I don't watch the Rachel Maddow Show on MSNBC that often. Even though I agree with her politics more often than not, I find her almost constant snark more than a little annoying. And I rarely have the patience to sit through her long-winded introductions. But I have often enjoyed her interviews, and I caught a particularly interesting one this week. It led me to think a bit differently about some of the issues I've addressed here many times (e.g., abstinence only sex education).
Maddow's guest was Gail Collins, a columnist for the New York Times, who was there to talk about her new book, As Texas Goes...: How the Lone Star State Hijacked the American Agenda. I hadn't heard of this book before, but I believe it is one I'm going to have to read.
Collins' thesis, as described in the interview, was that we may need to ask ourselves some difficult questions when it comes to balancing the rights of states with the larger public interest. When a state adopts policies known to be harmful and persists with them despite overwhelming evidence that they are harmful, the cost of such policies extend well beyond the borders of that state.
Collins noted that an overwhelming majority of Texas public schools (something like 94%) rely on abstinence only programs in place of reality-based sex education. They continue to do this despite ample evidence that abstinence only programs are ineffective. But really, they are worse than ineffective. Study after study shows that children who receive abstinence only programs have higher rates of teen pregnancy and sexually transmitted diseases than those who receive sex education that includes information on contraception. These findings have been widely disseminated, and yet, Texas persists in relying on abstinence.
And what does Texas receive in exchange for its faith in abstinence only? High rates of teen pregnancy, sexually transmitted diseases, infant mortality, child poverty, and staggering health care costs. But here's the kicker - these costs end up being passed on to the rest of us in the form of Medicaid and other public assistance programs. In essence, U.S. taxpayers, regardless of where they live, are having to pick up the bill for Texas' reliance on abstinence only programs.
Collins suggested that it may be time for the rest of us to give Texas an ultimatum of sorts: If you can cover all the costs your ineffective programs are incurring, fine; if not, the rest of us are going to insist that you to adopt effective programs.

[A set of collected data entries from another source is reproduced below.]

(* ===== verification/Umalloc.v ===== *)
(** The user-level allocator (ulib/umalloc.c), by Kernighan and Ritchie: free
    blocks form a circular list in address order, with headers in memory. The
    heap grows by sbrk; memory above the break has arbitrary contents, and
    sbrk itself does not change it here, since the allocator reads no byte
    that it has not written. *)
From S2P Require Import Prelude Cstring User.
Import Cstring User.

Module Umalloc.

(** The memory of the program, and the static variable [freep]. A header is
    eight bytes: the pointer and the size in units of headers. *)
Record heap : Type := Mkheap { umem : memory; freep : Z }.

Definition HDR : Z := 8.

Section Umalloc.
Context {W : Type} `{Sys W}.

(** Where the linker puts the static variable [base]. *)
Context (base : Z).

Abbreviation P := (U heap W).

(** p->s.ptr, p->s.size and assignments to them; [freep = p]. *)
Definition get_ptr (p : Z) : P Z := getg (fun h => load32 h.(umem) p).
Definition get_size (p : Z) : P Z := getg (fun h => load32 h.(umem) (p + 4)).
Definition put_ptr (p v : Z) : P unit := modg (fun h => Mkheap (store32 h.(umem) p v) h.(freep)).
Definition put_size (p v : Z) : P unit := modg (fun h => Mkheap (store32 h.(umem) (p + 4) (u32 v)) h.(freep)).
Definition set_freep (p : Z) : P unit := modg (fun h => Mkheap h.(umem) p).

(* for (p = freep; !(bp > p && bp < p->s.ptr); p = p->s.ptr) *)
Fixpoint free_search (fuel : nat) (bp p : Z) : P Z :=
  match fuel with
  | O => fail NoFuel
  | S f =>
      q <- get_ptr p ;;
      if (p <? bp) && (bp <? q) then ret p
      else if (q <=? p) && ((p <? bp) || (bp <? q)) then ret p
      else free_search f bp q
  end.

Definition free (fuel : nat) (ap : Z) : P unit :=
  let bp := ap - HDR in
  fp <- getg freep ;;
  p <- free_search fuel bp fp ;;
  n <- get_size bp ;;
  q <- get_ptr p ;;
  (if bp + HDR * n =? q then
     qn <- get_size q ;;
     put_size bp (n + qn) ;;;
     q <- get_ptr p ;;
     qp <- get_ptr q ;;
     put_ptr bp qp
   else put_ptr bp q) ;;;
  pn <- get_size p ;;
  (if p + HDR * pn =? bp then
     bn <- get_size bp ;;
     put_size p (pn + bn) ;;;
     bptr <- get_ptr bp ;;
     put_ptr p bptr
   else put_ptr p bp) ;;;
  set_freep p.

Definition morecore (fuel : nat) (nu : Z) : P Z :=
  let nu := if nu <? 4096 then 4096 else nu in
  p <- call (u_sbrk (s32 (nu * HDR))) ;;
  if p =? -1 then ret 0 else
  put_size p nu ;;;
  free fuel (p + HDR) ;;;
  getg freep.

(* for (p = prevp->s.ptr; ; prevp = p, p = p->s.ptr) *)
Fixpoint malloc_loop (fuel : nat) (nunits prevp p : Z) : P Z :=
  match fuel with
  | O => fail NoFuel
  | S f =>
      size <- get_size p ;;
      if nunits <=? size then
        p <- (if size =? nunits then
                q <- get_ptr p ;;
                put_ptr prevp q ;;;
                ret p
              else
                put_size p (size - nunits) ;;;
                size' <- get_size p ;;
                let p := p + HDR * size' in
                put_size p nunits ;;;
                ret p) ;;
        set_freep prevp ;;;
        ret (p + HDR)
      else
        fp <- getg freep ;;
        if p =? fp then
          p <- morecore fuel nunits ;;
          if p =? 0 then ret 0 else
          q <- get_ptr p ;;
          malloc_loop f nunits p q
        else
          q <- get_ptr p ;;
          malloc_loop f nunits p q
  end.

Definition malloc (fuel : nat) (nbytes : Z) : P Z :=
  let nunits := u32 (nbytes + HDR - 1) / HDR + 1 in
  fp <- getg freep ;;
  prevp <- (if fp =? 0 then
              put_ptr base base ;;;
              set_freep base ;;;
              put_size base 0 ;;;
              ret base
            else ret fp) ;;
  p <- get_ptr prevp ;;
  malloc_loop fuel nunits prevp p.
End Umalloc.

End Umalloc.
(** ** malloc and free *)

Lemma blocks_room lo hi l : StronglySorted gap l -> (forall y, y ∈ l -> 1 <= y.2 /\ lo <= y.1 /\ y.1 + 8 * y.2 <= hi) -> lo <= hi ->
  8 * Z.of_nat (length l) <= hi - lo.
Proof.
  revert lo. induction l as [|y l IH]; intros lo Hs Hr Hle; simpl; [lia|].
  apply StronglySorted_inv in Hs as [Hs Hy]. rewrite Forall_forall in Hy. destruct (Hr y ltac:(left)) as (H1 & H2 & H3).
  specialize (IH (y.1 + 8 * y.2) Hs). rewrite Nat2Z.inj_succ. enough (8 * Z.of_nat (length l) <= hi - (y.1 + 8 * y.2)) by lia.
  apply IH; [|lia]. intros z Hz. destruct (Hr z ltac:(by right)) as (? & ? & ?). destruct (Hy z Hz). lia.
Qed.

Lemma inv_room lo hi h F live : heap_inv lo hi h F live -> 8 * Z.of_nat (length F) <= hi - lo.
Proof.
  intros [Hp _ _ Hs Hn _ Ht]. apply blocks_room; [done| |lia]. intros y Hy. rewrite Forall_forall in Hn.
  assert (y ∈ F ++ live) as Hy' by set_solver. specialize (Hn y Hy'). simpl in Hn. destruct (tiles_range lo hi _ y Ht Hy' Hn). done.
Qed.

(** Before the first call nothing is allocated; later the invariant holds. *)
Definition heap_ok (lo : Z) (w : W) (h : heap) (live : list block) : Prop :=
  (h.(freep) = 0 /\ live = [] /\ brk w = lo /\ 0 < base /\ base + 8 <= lo <= 2 ^ 31) \/
  exists F, heap_inv lo (brk w) h F live.

Lemma inv_new lo hi h F b u live : heap_inv lo hi h F ((b, u) :: live) ->
  lo <= b /\ b + 8 * u <= hi /\ forall y, y ∈ live -> b + 8 * u <= y.1 \/ y.1 + 8 * y.2 <= b.
Proof.
  intros [_ _ _ _ Hn _ Ht]. rewrite Forall_forall in Hn. assert (1 <= u) as Hu by (apply (Hn (b, u)); set_solver).
  destruct (tiles_range lo hi _ (b, u) Ht) as [? ?]; [set_solver|done|]. split_and!; [done|done|]. intros y Hy.
  destruct (tiles_apart (F ++ live) (b, u) y) as [[_ Ho]|[_ Ho]]; [|set_solver|done|apply Hn; set_solver|by left|by right].
  intros x. rewrite <- (tiles_le lo hi _ Ht x). apply Z.eq_le_incl, (cnt_perm x). solve_Permutation.
Qed.

Lemma inv_start lo h : 0 < base -> base + 8 <= lo <= 2 ^ 31 ->
  heap_inv lo lo (Mkheap (store32 (store32 h.(umem) base base) (base + 4) 0) base) [] [].
Proof.
  intros Hb Hlo. constructor; cbn [umem freep app]; try done; try lia; try (by constructor).
  - simpl. rewrite load_store32_other, !load_store32 by lia. done.
  - intros x. simpl. destruct (Z.leb_spec lo x), (Z.ltb_spec x lo); done || lia.
Qed.

Lemma malloc_units nbytes : 0 <= nbytes < 2 ^ 31 - 16 -> exists u,
  u32 (nbytes + HDR - 1) / HDR + 1 = u /\ 1 <= u /\ 8 * u < 2 ^ 31 /\ nbytes <= 8 * (u - 1) < nbytes + 8.
Proof. intros Hn. eexists. split; [done|]. unfold HDR. rewrite u32_small by lia. Z.div_mod_to_equations. lia. Qed.

Lemma live_kept lo hi h F live y x : heap_inv lo hi h F live -> y ∈ live -> y.1 <= x < y.1 + 8 * y.2 ->
  cnt F x = 0 /\ base + 8 <= x < hi.
Proof.
  intros Hinv Hy Hx. pose proof Hinv as [Hp _ _ _ Hn _ Ht]. split; [apply (cnt_excl F live y); [by apply (tiles_le lo hi)|done|done]|].
  rewrite Forall_forall in Hn. specialize (Hn y ltac:(set_solver)). simpl in Hn. destruct (tiles_range lo hi _ y Ht); [set_solver|done|]. lia.
Qed.

(** C38: malloc of less than 2^31 - 16 bytes, on a heap in order, needs [n]
    units: the bytes rounded up to whole units, and a header. It returns null
    only if no free block has [n] units and sbrk refuses the request that
    [morecore] makes for them; the break and the live blocks then stay. Otherwise
    it returns a block of [n] units that lies between the start of the heap and
    the break and overlaps no live block. The heap stays in order and no byte
    of a live block changes. *)
Theorem malloc_allocates lo h live w nbytes fuel env :
  heap_ok lo w h live -> 0 <= nbytes < 2 ^ 31 - 16 -> brk w - lo + 4 <= Z.of_nat fuel ->
  exists r h' w' n, malloc base fuel nbytes (Mkust h w) env = Ok r (Mkust h' w') env /\ brk w <= brk w' /\
    nbytes <= 8 * (n - 1) < nbytes + 8 /\
    (r = 0 /\ refused n w /\ brk w' = brk w /\ (exists F, heap_inv lo (brk w') h' F live /\ Forall (fun y => y.2 < n) F) \/
     heap_ok lo w' h' ((r - 8, n) :: live) /\ lo <= r - 8 /\ r + 8 * (n - 1) <= brk w' /\
       forall y, y ∈ live -> r + 8 * (n - 1) <= y.1 \/ y.1 + 8 * y.2 <= r - 8) /\
    forall y x, y ∈ live -> y.1 <= x < y.1 + 8 * y.2 -> h'.(umem) x = h.(umem) x.
Proof.
  intros Hok Hn Hfuel. destruct (malloc_units nbytes Hn) as (u & Eu & Hu1 & Hu2 & Hu3). unfold malloc. rewrite Eu.
  assert (exists h1 F, (fp <- getg freep ;; prevp <- (if fp =? 0 then put_ptr base base ;;; set_freep base ;;; put_size base 0 ;;; ret base else ret fp) ;;
      p <- get_ptr prevp ;; malloc_loop fuel u prevp p) (Mkust h w) env =
      malloc_loop fuel u h1.(freep) (load32 h1.(umem) h1.(freep)) (Mkust h1 w) env /\ heap_inv lo (brk w) h1 F live /\
      forall y x, y ∈ live -> h1.(umem) x = h.(umem) x) as (h1 & F & -> & Hinv & Hsame).
  { unfold getg, put_ptr, set_freep, put_size, get_ptr, getg, modg. mrun. cbn [glob]. destruct Hok as [(Hf & -> & Hlo & Hb1 & Hb2)|(F & Hinv)].
    - rewrite Hf, Z.eqb_refl. mrun. cbn [glob umem freep wld]. eexists _, []. split; [|split; [rewrite Hlo; by apply (inv_start lo h)|]]; [done|].
      intros y x Hy. by apply not_elem_of_nil in Hy.
    - exists h, F. assert (h.(freep) <> 0) as Hne by (by eapply freep_nonzero). rewrite (proj2 (Z.eqb_neq _ _)) by done. by mrun. }
  pose proof (inv_room _ _ _ _ _ Hinv) as Hroom.
  destruct (malloc_loop_gets lo h1 F live w u fuel env Hinv Hu1 Hu2 ltac:(lia)) as (w' & [(E & Hb & Href & Hsmall)|(b & h' & F' & E & Hb & Hinv' & Hun)]).
  - exists 0, h1, w', u. split_and!; [done|lia|lia|lia| |].
    + left. split_and!; [done|done|done|exists F; by rewrite Hb].
    + intros y x Hy _. by apply (Hsame y).
  - exists (b + 8), h', w', u. destruct (inv_new _ _ _ _ _ _ _ Hinv') as (H1 & H2 & H3). split_and!; [done|done|lia|lia| |].
    + right. rewrite Z.add_simpl_r. split_and!; [by right; exists F'|lia|lia|]. intros y Hy. destruct (H3 y Hy); lia.
    + intros y x Hy Hx. destruct (live_kept _ _ _ _ _ y x Hinv Hy Hx). rewrite Hun by (done || lia). by apply (Hsame y).
Qed.

(** C39: free of a live block, on a heap in order, puts it back: the heap
    stays in order with the other live blocks, and no byte of them changes. *)
Theorem free_returns lo h live live' b n w fuel env :
  heap_ok lo w h live -> live ≡ₚ (b, n) :: live' -> brk w - lo + 4 <= Z.of_nat fuel ->
  exists h', free fuel (b + 8) (Mkust h w) env = Ok tt (Mkust h' w) env /\ heap_ok lo w h' live' /\
    forall y x, y ∈ live' -> y.1 <= x < y.1 + 8 * y.2 -> h'.(umem) x = h.(umem) x.
Proof.
  intros [(_ & -> & _)|(F & Hinv)] Hl Hfuel; [by apply Permutation_nil_l in Hl|]. pose proof (inv_room _ _ _ _ _ Hinv) as Hroom.
  destruct (free_keeps lo (brk w) h F live live' b n w fuel env Hinv Hl ltac:(lia)) as (h' & E & Hinv' & Hun).
  exists h'. split_and!; [done|by right; eexists|]. intros y x Hy Hx. destruct (live_kept _ _ _ _ _ y x Hinv' Hy Hx) as [Hc Hx'].
  apply Hun; [|lia]. pose proof Hinv as [_ _ _ _ Hn _ _]. rewrite Hl, Forall_app, Forall_cons in Hn. destruct Hn as (HnF & Hbn & _).
  rewrite cnt_place in Hc by done. done.
Qed.

(** Blocks with gaps between them that fill a range are one block. *)
Lemma tiles_one lo hi l : StronglySorted gap l -> Forall (fun y => 1 <= y.2) l ->
  (forall x, cnt l x = if (lo <=? x) && (x <? hi) then 1 else 0) -> lo < hi -> exists n, l = [(lo, n)] /\ 8 * n = hi - lo.
Proof.
  intros Hs Hn Ht Hlt. rewrite Forall_forall in Hn. assert (forall x, lo <= x < hi -> cnt l x = 1) as Hin.
  { intros x Hx. by rewrite Ht, (proj2 (Z.leb_le _ _)), (proj2 (Z.ltb_lt _ _)) by lia. }
  destruct l as [|y l]; [by specialize (Hin lo ltac:(lia))|].
  assert (1 <= y.2) as Hy by (apply Hn; left). destruct (tiles_range lo hi _ y Ht ltac:(left) Hy) as [H1 H2].
  apply StronglySorted_inv in Hs as [_ Hgap].
  assert (forall x k, Forall (gap y) k -> x <= y.1 + 8 * y.2 -> cnt k x = 0) as Hk.
  { intros x k Hk Hx. induction Hk as [|c k [_ Hc] _ IH]; [done|]. simpl. rewrite IH. unfold inb. by rewrite (proj2 (Z.leb_gt c.1 _)) by lia. }
  assert (forall x, lo <= x < hi -> x <= y.1 + 8 * y.2 -> y.1 <= x < y.1 + 8 * y.2) as Hx.
  { intros x Hx Hxy. specialize (Hin x Hx). cbn [cnt] in Hin. rewrite Hk in Hin by done. unfold inb in Hin.
    destruct (Z.leb_spec y.1 x), (Z.ltb_spec x (y.1 + 8 * y.2)); simpl in Hin; lia. }
  pose proof (Hx lo). pose proof (Hx (y.1 + 8 * y.2)). destruct l as [|z l].
  - exists y.2. destruct y as [a n]. simpl in *. split; [f_equal; f_equal; lia|lia].
  - assert (1 <= z.2) as Hz by (apply Hn; set_solver). destruct (tiles_range lo hi _ z Ht ltac:(set_solver) Hz).
    apply Forall_cons in Hgap as [[_ Hg] _]. lia.
Qed.

(** Nothing is lost and nothing stays split: when every block has been
    freed, the free list is one block that spans the whole heap. *)
Theorem all_freed_one_block lo h w : heap_ok lo w h [] -> lo < brk w ->
  h.(freep) ∈ [base; lo] /\ load32 h.(umem) base = lo /\ load32 h.(umem) lo = base /\ 8 * load32 h.(umem) (lo + 4) = brk w - lo.
Proof.
  intros [(_ & _ & E & _)|(F & [Hp Hring Hfp Hs Hn _ Ht])] Hlt; [lia|]. rewrite app_nil_r in Hn, Ht.
  destruct (tiles_one lo (brk w) F Hs Hn Ht Hlt) as (n & -> & En). simpl in Hring, Hfp. destruct Hring as (E1 & _ & E2 & E3 & _).
  split_and!; [done|done|done|lia].
Qed.

(** The size of a request wraps around: the largest one is served like an
    empty one. *)
Lemma malloc_wraps fuel : malloc base fuel (2 ^ 32 - 1) = malloc (W := W) base fuel 0.
Proof. reflexivity. Qed.
End Run.

(** ** A world with a heap *)

(** The world is the break. *)
#[local] Instance arena_sys : Sys Z := {|
  u_fork := fun w => (-1, w); u_exit := fun w => w; u_wait := fun w => (-1, w); u_pipe := fun w => (-1, (0, 0), w);
  u_read := fun _ _ w => (-1, [], w); u_write := fun _ _ w => (-1, w); u_close := fun _ w => (-1, w); u_kill := fun _ w => (-1, w);
  u_exec := fun _ _ w => (Some (-1), w); u_open := fun _ _ w => (-1, w); u_mknod := fun _ _ _ w => (-1, w);
  u_unlink := fun _ w => (-1, w); u_fstat := fun _ w => (-1, None, w); u_link := fun _ _ w => (-1, w); u_mkdir := fun _ w => (-1, w);
  u_chdir := fun _ w => (-1, w); u_dup := fun _ w => (-1, w); u_getpid := fun w => (-1, w);
  u_sbrk := fun n w => if w + n <=? UADDR_SZ then (w, w + n) else (-1, w);
  u_sleep := fun _ w => (-1, w); u_uptime := fun w => (-1, w)
|}.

Of course, Texas is not the only state doing this. Collins picked on Texas, but most of what she said applies to many red states. I see the same thing happening here in Mississippi.
Neither Collins or Maddow mentioned the factor which is obviously driving abstinence only programs in the U.S.: evangelical fundamentalist Christianity. Not surprisingly, I usually end up emphasizing this when I write about abstinence programs and other seriously flawed approaches to education. But it occurs to me that I don't have to. There are other interesting arguments to explore.